Since February 2013, there have been announcements about the formation of new militias at the hands of a cleric named Wathiq al-Battat. The latter has also formed a political party named Hezbollah Islamic Renaissance, which aims to enter the electoral race to establish a religious rule in Iraq according to the Iranian model. This has also coincided with military action on the part of Battat against Baathists and those he described as "takfiris," according to statements made by Battat during an interview with the al-Baghdadiyah TV channel. Battat had previously been linked to the Badr Corps, which was the armed wing of the Islamic Supreme Council of Iraq (ISCI), and later to the Mahdi Army in its fight against the US Army in Iraq. According to statements made by Battat in the aforementioned interview, he spent a long time in Iran, where he obtained a master’s degree from a military college. He also said that some Shiite religious scholars supported him when he founded the Mukhtar Army. These scholars include the leader of the Iranian Revolution Ali Khamenei, Kamal al-Haydari, Fadel al-Maliki and others. This claim has neither been confirmed nor refuted by these figures.
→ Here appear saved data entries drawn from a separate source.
(** [&Error{Code: c}], [&Error{Code: c, Reason: r}] and
    [&Error{Code: c, Reason: r, Cause: err}] *)
Definition err_code (c : string) : error := LearningError c "" "" 0 0 0 "" "" None.
Definition err_reason (c r : string) : error := LearningError c "" "" 0 0 0 "" r None.
Definition err_cause (c r : string) (cause : error) : error :=
  LearningError c "" "" 0 0 0 "" r (Some cause).

Definition EventSchemaVersion : Z := 1.
Definition EventRedactedSchemaVersion : Z := 2.
Definition ProjectionVersion := "learning-projection-v2".
Definition MasteryReducerVersion := "mastery-reducer-v1".
Definition AssessmentPolicyVersion := "assessment-acceptance-v1".
Definition ReviewPolicyVersion := "fixed-interval-v1".
Definition ActiveTimePolicyVersion := "estimated-active-time-v1".
Definition MaxGoalRunes : Z := 4000.
Definition MaxGoalSourceBytes : Z := 200.

(** ** Data *)
Record SourceRange := mkSourceRange {
  SourceRange_Start : Z;
  SourceRange_End : Z;
}.

Record KnowledgeReference := mkKnowledgeReference {
  KnowledgeReference_KnowledgeRevisionID : string;
  KnowledgeReference_NodeID : string;
  KnowledgeReference_NodeRevisionID : string;
  KnowledgeReference_DocumentRevisionID : string;
  KnowledgeReference_Range : SourceRange;
  KnowledgeReference_Slice : string;
  KnowledgeReference_SliceSHA256 : string;
}.

Record RouteStep := mkRouteStep {
  RouteStep_ID : string;
  RouteStep_Ordinal : Z;
  RouteStep_NodeID : string;
  RouteStep_NodeRevisionID : string;
  RouteStep_TeachingIntent : string;
  RouteStep_CompletionCondition : string;
}.

Record RouteRevision := mkRouteRevision {
  RouteRevision_ID : string;
  RouteRevision_RouteID : string;
  RouteRevision_Revision : Z;
  RouteRevision_GoalRevisionID : string;
  RouteRevision_KnowledgeRevisionID : string;
  RouteRevision_PolicyVersion : string;
  RouteRevision_SourceProposalID : string;
  RouteRevision_Steps : list RouteStep;
  RouteRevision_CreatedAt : time;
}.
(* ===== verification/Offline.v ===== *)
(** * Offline operations

    [server/internal/learning/offline.go]: the state machines of offline
    submissions, of the client's local records and of the assessment worker; the
    wire form of an operation, its validation and the hash it is identified by; the
    choice of the winning attempt; and the results that are sent back. Raw JSON is a
    list of bytes, other text a string. The cause wrapped in an error of a reader is
    not modelled: [malformed] stands for it. *)
From stdpp Require Import pretty.
From S2P Require Import Prelude GoStd Packages Utf8 Json Jcs GoTime Encoding LearningDomain.

(** ** State machines *)
Inductive OfflineSubmissionState : Type :=
| OfflineSubmissionReserved
| OfflineSubmissionClaimedSucceeded
| OfflineSubmissionClaimedRejected
| OfflineSubmissionExpired
| OfflineSubmissionRevoked
| OfflineSubmissionOther (s : string).

Definition CanTransitionOfflineSubmission (from to : OfflineSubmissionState) : bool :=
  match from with
  | OfflineSubmissionReserved =>
    match to with
    | OfflineSubmissionClaimedSucceeded | OfflineSubmissionClaimedRejected | OfflineSubmissionExpired | OfflineSubmissionRevoked => true
    | _ => false
    end
  | _ => false
  end.

Inductive OfflineLocalState : Type :=
| OfflineLocalDraft
| OfflineLocalQueued
| OfflineLocalUploading
| OfflineLocalArchivedPendingEvidence
| OfflineLocalTerminal
| OfflineLocalConflict
| OfflineLocalBlocked
| OfflineLocalDiscarded
| OfflineLocalOther (s : string).
#[export] Instance OfflineLocalState_eq_dec : EqDecision OfflineLocalState.
Proof. solve_decision. Defined.

Definition CanTransitionOfflineLocal (from to : OfflineLocalState) (privacyPurge : bool) : bool :=
  if privacyPurge && bool_decide (to = OfflineLocalDiscarded) then true
  else
    match from, to with
    | OfflineLocalDraft, (OfflineLocalQueued | OfflineLocalDiscarded) => true
    | OfflineLocalQueued, (OfflineLocalUploading | OfflineLocalDiscarded) => true
    | OfflineLocalUploading,
      (OfflineLocalQueued | OfflineLocalArchivedPendingEvidence | OfflineLocalTerminal | OfflineLocalConflict | OfflineLocalBlocked) => true
    | OfflineLocalArchivedPendingEvidence, (OfflineLocalTerminal | OfflineLocalBlocked) => true
    | (OfflineLocalTerminal | OfflineLocalConflict | OfflineLocalBlocked), OfflineLocalDiscarded => true
    | _, _ => false
    end.

Inductive OfflineWorkerStatus : Type :=
| OfflineWorkerQueued
| OfflineWorkerProcessing
| OfflineWorkerPendingRetry
| OfflineWorkerCompleted
| OfflineWorkerFailed
| OfflineWorkerOther (s : string).

Definition CanTransitionOfflineWorker (from to : OfflineWorkerStatus) : bool :=
  match from, to with
  | OfflineWorkerQueued, OfflineWorkerProcessing => true
  | OfflineWorkerProcessing, (OfflineWorkerPendingRetry | OfflineWorkerCompleted | OfflineWorkerFailed) => true
  | OfflineWorkerPendingRetry, (OfflineWorkerProcessing | OfflineWorkerCompleted | OfflineWorkerFailed) => true
  | _, _ => false
  end.

(** ** Results *)
Inductive OfflineArchiveStatus : Type :=
| OfflineArchivedSucceeded
| OfflineArchivedRejected
| OfflineNotArchivedRetry
| OfflineNotArchivedBlocked
| OfflineIdempotencyConflict
| OfflineSequenceConflict
| OfflineNotProcessed
| OfflineArchiveOther (s : string).

Inductive OfflineAssessmentStatus : Type :=
| OfflineAssessmentNotRequested
| OfflineAssessmentQueued
| OfflineAssessmentProcessing
| OfflineAssessmentPendingRetry
| OfflineAssessmentCompleted
| OfflineAssessmentFailed
| OfflineAssessmentOther (s : string).
#[export] Instance OfflineAssessmentStatus_eq_dec : EqDecision OfflineAssessmentStatus.
Proof. solve_decision. Defined.

Inductive OfflineEvidenceStatus : Type :=
| OfflineEvidenceAccepted
| OfflineEvidenceProvisional
| OfflineEvidencePendingEvaluation
| OfflineEvidenceNotEligible
| OfflineEvidenceNotApplicable
| OfflineEvidenceUnchanged
| OfflineEvidenceOther (s : string).
#[export] Instance OfflineEvidenceStatus_eq_dec : EqDecision OfflineEvidenceStatus.
Proof. solve_decision. Defined.

Inductive OfflineResultKind : Type :=
| OfflineResultArchived
| OfflineResultRetryable
| OfflineResultBlocked
| OfflineResultConflict
| OfflineResultNotProcessed
| OfflineResultOther (s : string).
#[export] Instance OfflineResultKind_eq_dec : EqDecision OfflineResultKind.
Proof. solve_decision. Defined.
(** ** [GoalDetails.Validate] *)
Definition invalid_text (s : string) : bool := negb (valid_utf8 s) || (4000 <? rune_count s).

Definition deadline_mismatch (offset : time → Z) (deadline : option GoTime) : bool :=
  match deadline with
  | None => false
  | Some t => negb (GoTime_offset t =? offset (GoTime_instant t)) || GoTime_IsZero t
  end.

Definition GoalDetails_Validate (d : GoalDetails) : result error unit :=
  _ ← fail_if (bool_decide (trim_space (GoalDetails_Name d) = "") || (120 <? rune_count (GoalDetails_Name d)))
        (err_reason CodeInvalidRequest "invalid_goal_name");
  _ ← fail_if (existsb invalid_text
                 [GoalDetails_Name d; GoalDetails_ExpectedOutcome d; GoalDetails_Scope d; GoalDetails_Exclusions d;
                  GoalDetails_SelfAssessment d; GoalDetails_Purpose d; GoalDetails_CompletionCriteria d])
        (err_reason CodeInvalidRequest "invalid_goal_details");
  _ ← fail_if (negb (bool_decide (GoalDetails_Priority d ∈ [""; "low"; "normal"; "high"])))
        (err_reason CodeInvalidRequest "invalid_goal_priority");
  _ ← fail_if (negb (bool_decide (GoalDetails_ScopeSnapshotID d = "")) && negb (ValidID (GoalDetails_ScopeSnapshotID d)))
        (err_code CodeKnowledgeReferenceInvalid);
  _ ← fail_if (match GoalDetails_WeeklyMinutes d with Some n => (n <? 1) || (10080 <? n) | None => false end)
        (err_reason CodeInvalidRequest "invalid_time_budget");
  if decide (GoalDetails_Timezone d = "") then
    fail_if (bool_decide (is_Some (GoalDetails_Deadline d)) || bool_decide (is_Some (GoalDetails_WeeklyMinutes d)))
      (err_reason CodeInvalidRequest "timezone_required")
  else if decide (GoalDetails_Timezone d = "Local") then
    Err (err_reason CodeInvalidRequest "explicit_timezone_required")
  else
    match LoadLocation (GoalDetails_Timezone d) with
    | None => Err (err_reason CodeInvalidRequest "invalid_timezone")
    | Some offset =>
      fail_if (deadline_mismatch offset (GoalDetails_Deadline d))
        (err_reason CodeInvalidRequest "deadline_timezone_mismatch")
    end.

(** ** [nextGoalManagement] *)

(** [HashJSON] of a [*time.Time] and of an [*int]: a failed encoding is the
    empty text, since the callers drop the error. An [int] passes through a
    [float64], exactly below [2 ^ 53], and [Validate] bounds it by 10080. *)
Definition HashTime (t : option GoTime) : string :=
  match MarshalTimePointer t with Some json => SHA256 json | None => "" end.
Definition HashInt (n : option Z) : string := SHA256 (MarshalIntPointer n).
The Iraqi government has issued an arrest warrant for Battat, calling on citizens to cooperate capturing him. Yet, in the meantime, Battat is making appearances on satellite TV channels and holding formal, public meetings. The fact that the government has not been able to arrest him raises questions about the possibility that he is receiving regional support that the government cannot oppose. This is especially true given that Battat has previously claimed responsibility for attacks on Camp Liberty, which houses members of the People’s Mujahedin of Iran, a group that opposes the Iranian government.
Finally, this rise in Shiite militias could persuade Sunni clerics to follow suit, especially following their heavy presence in recent protests in Sunni areas of Iraq. This raises serious concerns about the escalation of the sectarian crisis in Iraq and the region in general.
Ali Mamouri is a researcher and writer who specializes in religion. He is a former teacher in Iranian universities and seminaries in Iran and Iraq. He has published several articles related to religious affairs in the two countries and societal transformations and sectarianism in the Middle East.